Government intelligence goes P2P (and is apparently also an oxymoron…)

Just read a jaw dropping article that described how government employees had inadvertently shared sensitive documents on a P2P network:

Robert Boback, CEO of P-to-P monitoring service vendor Tiversa Inc., and retired U.S. Army General Wesley Clark, a Tiversa board member, said the company found more than 200 sensitive U.S. government documents during a recent scan of three popular P-to-P networks. The two testified earlier this week before the U.S. House of Representatives Oversight and Government Reform Committee. …

… Many lawmakers directed their criticism toward the Lime Group LLC, distributor of the popular P-to-P software Lime Wire, during a contentious hearing Tuesday. But Boback, in a later interview, said his testimony wasn’t intended to cast blame on Lime Wire.

In many cases, P-to-P users override the default security settings in the software. In Lime Wire, the default setting allows users to share files only from a “shared” folder, but many users apparently override the default settings, ignore warnings from the software, and share their entire “my documents” folder or other folders, Lime Group CEO Mark Gorton testified.
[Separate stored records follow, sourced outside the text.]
(* ===== verification/Prelude.v ===== *)
(** * A verification library for openid-tls-connector

    The program is an OpenID Connect provider for users who are authenticated by
    a TLS client certificate.  A proxy puts the certificate's subject DN in a
    header; [GET /authorize] turns it into an authorization code, a signed string
    the browser carries back to the client; [POST /token] redeems the code for an
    ID token and an access token; [GET /userinfo] answers the access token with
    what was recorded for it; two more endpoints publish the metadata and the
    public key.  The code itself is stateless (a keyed hash over its content);
    the only state is the token store, which holds the records of issued tokens
    and the keys of spent codes.  Paths below are relative to [src/src/].

    The files, in dependency order

    - [Prelude.v] (this file): [result] and [outcome] (a value or a panic) with
      their [?]-like notations, tactics, hint databases, lemmas on lists and strings.
    - [RustStd.v]: what the program uses of the Rust standard library: bytes and
      UTF-8, [str] slicing with its panics, [trim], [split_whitespace],
      [split_once], [u8::from_str_radix], [{:02x}], [u64] sums under both build
      profiles, [SystemTime] and [Duration] as nanoseconds.
    - [Storage.v], for [oidc/storage.rs]: the trait [TokenStore] as a class of
      operations, its documented contract as a class of laws ([TokenStoreSpec]),
      and [InMemoryTokenStore] with its poisoning locks, proved to
      keep the contract and to answer by the history of its calls.
    - [Effects.v]: handlers as finite trees of effects (clock, random bytes, store
      calls, panics), the function [run] that executes one against a world, and
      the abstract view of a store.
    - [Wp.v]: what holds on every path of such a tree ([wp]), whatever the store
      answers, for clock readings in a given range.
    - [Externs.v]: the third-party crates as classes of operations, with the laws
      some theorems need as separate classes.
    - [Users.v] ([users/mod.rs]), [Client.v] ([oidc/client.rs]), [Pkce.v],
      [Timestamp.v], [AuthorizationCode.v], [Signature.v] ([oidc/code/*.rs]),
      [Token.v] ([oidc/token.rs]), [Protocol.v] ([oidc/protocol.rs]),
      [Discovery.v] ([oidc/discovery.rs], [oidc/endpoints.rs]), [Router.v]
      ([oidc/router.rs]), [Server.v] ([bin/server/main.rs] and [config.rs]).
      Definitions keep the names of the functions they model; a record projection
      carries a short prefix where two structs share a field name, a constructor
      function is [<Type>_new], and where an enum's constructor would clash with
      another name ([Code], [AuthorizationCode], [Jwt], [Rsa]) it carries its
      type's name or a suffix.
    - [Extractors.v], for the routes and extractors of [oidc/router.rs]: from an
      HTTP request to the handler and its parameters ([http_router]), with the
      derived [Deserialize] of both parameter structs over the pairs of a query or
      form; [HttpFlow.v]: the whole flow in raw requests.
    - [HandlerPaths.v]: the token handler and the router in terms of [wp]: what is
      checked, consumed and returned on each path.
    - [Interleaving.v]: requests running in parallel, one effect at a time, with
      or without a range for the clock; [Provider.v]: an abstract machine of what
      the server promises, which the pool of handlers refines; [Liveness.v]: what
      every schedule ends in.
    - [Schema.v]: types of JSON documents, for the structs on the wire and for the
      responses of each route.
    - [Replay.v]: what the replay protection of codes does and does not identify.
    - [ConcreteHttp.v], [Concrete.v], [Witnesses.v]: lawful instances of every
      interface and a small deployment, on which each theorem with hypotheses is applied.
    - [TestMonad.v], [UnitTests.v], [EndToEnd.v]: the repository's own tests (the
      [tests] modules of the files above, [src/tests/e2e.rs] and
      [src/tests/common/mod.rs]) as definitions, run on the model.

    How the code is modelled

    A method that reads [&self] is a function of a record.  The store is behind
    [&dyn TokenStore] with interior locks, so it is not a field of [AppState] or
    [TokenIssueContext] but the state the effects act on.  A handler is a [prog];
    [run] feeds it the clock readings and random buffers of a [World] in order,
    so "the n-th reading of the clock" can be named in a statement; [effect_step]
    gives the same program arbitrary readings and lets others run in between, and
    [timed_step] bounds these readings.  [wp] is proved of a handler once and then
    used for a run alone and for a thread among others.
    Panics ([unwrap], [expect], out-of-boundary slices, overflow, poisoned locks)
    are values.  [u64] sums panic or wrap, as [BuildProfile] says.

    The crates (hashes, base64, CBOR, RSA, JWT, headers, URLs, form coding, axum)
    are parameters.
    Their laws are: decoding inverts encoding (base64, CBOR), digests have 32
    bytes, a CBOR reader ignores what follows its value, a JWT made with one half
    of a key pair decodes with the other exactly when its claims pass the checks
    asked for, header text is ASCII, joining an absolute path to a URL keeps
    its origin, and a URL extended by query pairs reads back with them after its
    own.  No law says that hashes do not collide or that tags cannot be
    forged: the theorems speak of tags and digests being equal, and leave the
    rest to cryptography.

    What is proved

    - Codes: [validate_token_request_decides], [verify_pkce_binding],
      [sign_decode_roundtrip] and [decode_and_verify_authentic] decide acceptance
      on every input.
    - The flow: [redeemable] is the abstract condition for a code string to be
      worth tokens.  [access_token_request_sound], [access_token_request_complete]
      and [access_token_request_failure] say that redemption happens exactly under
      it and on an unspent code, and what each outcome leaves in the store;
      [code_single_use] that it happens once, for any requests in between.
      [trailing_bytes_redeem_again] is the limit: a code is identified by its
      string, and another string opens to the same code.
    - Concurrency: under any interleaving at most one request is served per code
      string ([concurrent_code_single_use]), and only one entitled to it at one of
      the clock readings taken ([concurrent_tokens_sound]); every schedule ends
      with all requests answered ([every_request_answered], no handler panics), and
      a code worth tokens is then redeemed exactly once
      ([concurrent_code_exactly_once]).
    - The specification: [router_refines_provider] is a simulation by a machine
      whose roles wait, hold an accepted code and answer, over a ledger of spent
      codes and granted tokens; [userinfo_only_granted] is proved of the machine
      and carried over: user info is for tokens that were granted.
    - The endpoints: [authorize_handler_sound] and [authorize_handler_refusals],
      [basic_credentials_win], [userinfo_handler_decides], [router_store_effects],
      [discovery_advertises]; [form_params_exact] for the extractors, and
      [http_flow] for the whole flow, from the bytes of a query to the user info.
    - Types: [responses_well_typed] for the status and body of every response,
      [wire_structs_described] for the structs that are written and read.
    - Tokens: round trips with expiry, [token_kinds_not_confused],
      [id_token_expiry_bounds], [random_jti_uuid_v4].
    - Users and clients: the DN splitter is total, lossless and inverts printing,
      resolution, group union, the registry's uniqueness and authentication,
      constant-time comparison.
    - The store: [in_memory_store_correct] (every answer is the one the history of
      its calls demands); start-up: [main_outcome] (all or
      nothing), [startup_establishes] (the assumptions on keys and registry made
      above), [hex_to_32_bytes_correct], [issuer_names_agree].

    The one loop without a structural measure is that of [split_rdns], which gets
    the length of the DN plus one as fuel; [split_rdns_total_lossless] shows it is
    never used up.  Every other recursion is structural, and a [prog] is finite,
    so handlers terminate by construction.

    What is not modelled

    The insides of the crates: of axum, how a method or a content type matches
    and which status a rejection has, of the form coding, how bytes become
    pairs; the model has the table of routes, the extractors of each handler and
    the reading of the pairs. tokio, the listening socket and the server loop,
    of which [main] knows only how they end, and axum's limits on bodies; the
    clock [jsonwebtoken] reads to check an expiry counts like any other reading,
    and its own panic before 1970 is left out; of [serde], a struct given as an
    array of its fields; the text syntax of TOML and JSON (a parsed document is
    a tree); the deployment material and the script of the integration tests. *)
From stdpp Require Export base option strings list gmap.
From Stdlib Require Export Strings.Byte.
From Stdlib Require Ascii.
Export (notations) Stdlib.Strings.Ascii.

Abbreviation ascii := Ascii.ascii.

Declare Scope rust_scope.
Delimit Scope rust_scope with rust.
#[global] Open Scope rust_scope.

(** ** [Result<A, E>] *)

Inductive result (A E : Type) : Type :=
| Ok (a : A)
| Err (e : E).
Arguments Ok {A E} a.
Arguments Err {A E} e.

#[export] Instance result_eq_dec `{EqDecision A, EqDecision E} : EqDecision (result A E).
Proof. solve_decision. Defined.

Definition rbind {A B E} (r : result A E) (k : A → result B E) : result B E :=
  match r with Ok a => k a | Err e => Err e end.

(** [Result::map_err], [Option::ok_or], [Result::ok], [Result::map]. *)
Definition map_err {A E F} (f : E → F) (r : result A E) : result A F :=
  match r with Ok a => Ok a | Err e => Err (f e) end.

Definition ok_or {A E} (e : E) (o : option A) : result A E :=
  match o with Some a => Ok a | None => Err e end.

Definition result_ok {A E} (r : result A E) : option A :=
  match r with Ok a => Some a | Err _ => None end.

Definition result_map {A B E} (f : A → B) (r : result A E) : result B E :=
  match r with Ok a => Ok (f a) | Err e => Err e end.

Definition unwrap_or {A E} (d : A) (r : result A E) : A :=
  match r with Ok a => a | Err _ => d end.

Definition is_ok {A E} (r : result A E) : bool :=
  match r with Ok _ => true | Err _ => false end.

(** [let? x := r in k] is the [?] operator on a pure [Result]. *)
Notation "'let?' x ':=' r 'in' k" := (rbind r (λ x, k))
  (at level 10, x binder, r at level 100, k at level 200)
  : rust_scope.

(** [Option::or]: the first of the two that is [Some]. *)
Definition option_or {A} (o1 o2 : option A) : option A :=
  match o1 with Some a => Some a | None => o2 end.

(** ** Panics

    A computation that may panic ends in [Done] with its value or in
    [Panicked] with the message. *)

Inductive outcome (A : Type) : Type :=
| Done (a : A)
| Panicked (msg : string).
Arguments Done {A} a.
Arguments Panicked {A} msg.

Definition obind {A B} (o : outcome A) (k : A → outcome B) : outcome B :=
  match o with Done a => k a | Panicked m => Panicked m end.

Notation "'let!' x ':=' o 'in' k" := (obind o (λ x, k))
  (at level 10, x binder, o at level 100, k at level 200)
  : rust_scope.

(** [Option::expect] and [Result::unwrap]. *)
Definition expect {A} (msg : string) (o : option A) : outcome A :=
  match o with Some a => Done a | None => Panicked msg end.

Definition unwrap {A E} (r : result A E) : outcome A :=
  match r with
  | Ok a => Done a
  | Err _ => Panicked "called `Result::unwrap()` on an `Err` value"
  end.

(** ** Automation *)

Create HintDb rust.

(** Case analysis on the scrutinee of the first [match] of the goal or of a
    hypothesis, with the equation kept and the trivial cases discharged. *)
Ltac destruct_match :=
  match goal with
  | |- context [match ?x with _ => _ end] => destruct x eqn:?; simplify_eq/=
  | H : context [match ?x with _ => _ end] |- _ => destruct x eqn:?; simplify_eq/=
  end.

Ltac destruct_matches := repeat (destruct_match; try done).

(** Unfold the two error monads and inspect what remains. *)
Ltac monad_inv :=
  unfold rbind, obind, map_err, ok_or, result_map, unwrap_or, expect, unwrap in *;
  repeat (simplify_eq/=; destruct_match); simplify_eq/=.

(** ** Lemmas on the monads *)

Lemma rbind_Ok {A B E} (r : result A E) (k : A → result B E) b :
  rbind r k = Ok b ↔ ∃ a, r = Ok a ∧ k a = Ok b.
Proof. destruct r; naive_solver. Qed.

Lemma rbind_Err {A B E} (r : result A E) (k : A → result B E) e :
  rbind r k = Err e ↔ r = Err e ∨ ∃ a, r = Ok a ∧ k a = Err e.
Proof. destruct r; naive_solver. Qed.

Lemma map_err_Ok {A E F} (f : E → F) (r : result A E) a :
  map_err f r = Ok a ↔ r = Ok a.
Proof. destruct r; naive_solver. Qed.

Lemma map_err_Err {A E F} (f : E → F) (r : result A E) x :
  map_err f r = Err x ↔ ∃ e, r = Err e ∧ x = f e.
Proof. destruct r; naive_solver. Qed.

Lemma ok_or_Ok {A E} (e : E) (o : option A) a : ok_or e o = Ok a ↔ o = Some a.
Proof. destruct o; naive_solver. Qed.

Lemma obind_Done {A B} (o : outcome A) (k : A → outcome B) b :
  obind o k = Done b ↔ ∃ a, o = Done a ∧ k a = Done b.
Proof. destruct o; naive_solver. Qed.

Lemma Done_eq {A} (a b : A) : Done a = Done b ↔ a = b.
Proof. naive_solver. Qed.

(** ** Lemmas on lists *)

Section list_lemmas.
Context {A : Type}.
Implicit Types l : list A.

Lemma filter_length_nodup_le1 (P : A → Prop) `{∀ x, Decision (P x)} l :
  NoDup l → (∀ x y, x ∈ l → y ∈ l → P x → P y → x = y) →
  length (filter P l) ≤ 1.
Proof.
  intros Hnd Huniq.
  destruct (filter P l) as [|x [|y r]] eqn:E; simpl; [lia..|exfalso].
  assert (NoDup (x :: y :: r)) as [Hxy _]%NoDup_cons
    by (rewrite <- E; by apply NoDup_filter).
  assert (Hx : x ∈ filter P l) by (rewrite E; left).
  assert (Hy : y ∈ filter P l) by (rewrite E; right; left).
  apply list_elem_of_filter in Hx as [??], Hy as [??].
  apply Hxy. rewrite (Huniq x y) by done. left.
Qed.

Lemma Forall_take_drop_split (P : A → Prop) n l :
  Forall P l ↔ Forall P (take n l) ∧ Forall P (drop n l).
Proof. rewrite <- Forall_app, take_drop. done. Qed.
End list_lemmas.

(** ** Lemmas on strings *)

Lemma string_app_cons c (s1 s2 : string) : String c s1 +:+ s2 = String c (s1 +:+ s2).
Proof. done. Qed.

Lemma string_app_nil_l (s : string) : "" +:+ s = s.
Proof. done. Qed.

(** Compute the appends whose left operand is a constructor. *)
Ltac simpl_str := rewrite ?string_app_cons, ?string_app_nil_l in *.

Lemma string_app_nil_r (s : string) : s +:+ "" = s.
Proof. induction s as [|c s IH]; [done|]. by rewrite string_app_cons, IH. Qed.

Lemma string_app_assoc (s1 s2 s3 : string) :
  s1 +:+ (s2 +:+ s3) = (s1 +:+ s2) +:+ s3.
Proof. induction s1 as [|c s IH]; [done|]. by rewrite !string_app_cons, IH. Qed.

Create Rewrite HintDb rust_eq.
#[export] Hint Rewrite @string_app_nil_r @rbind_Ok @map_err_Ok @ok_or_Ok @obind_Done : rust_eq.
In other cases, government employees or contractors apparently ignore policies prohibiting the use of P-to-P software on computers containing sensitive government information, witnesses testified. – [Yahoo/PCWorld.com]

And to top it off, some government officials tried to blame the P2P provider for the breach in security. You know what? I’ve got nuthin’. Just dunno what to say. Either someone has been slippin’ crazy pills into my food, or people are actually thinking less these days. I would much prefer the first alternative to be true…

P-to-P Users Expose U.S. Government Secrets – [Yahoo/PCWorld.com]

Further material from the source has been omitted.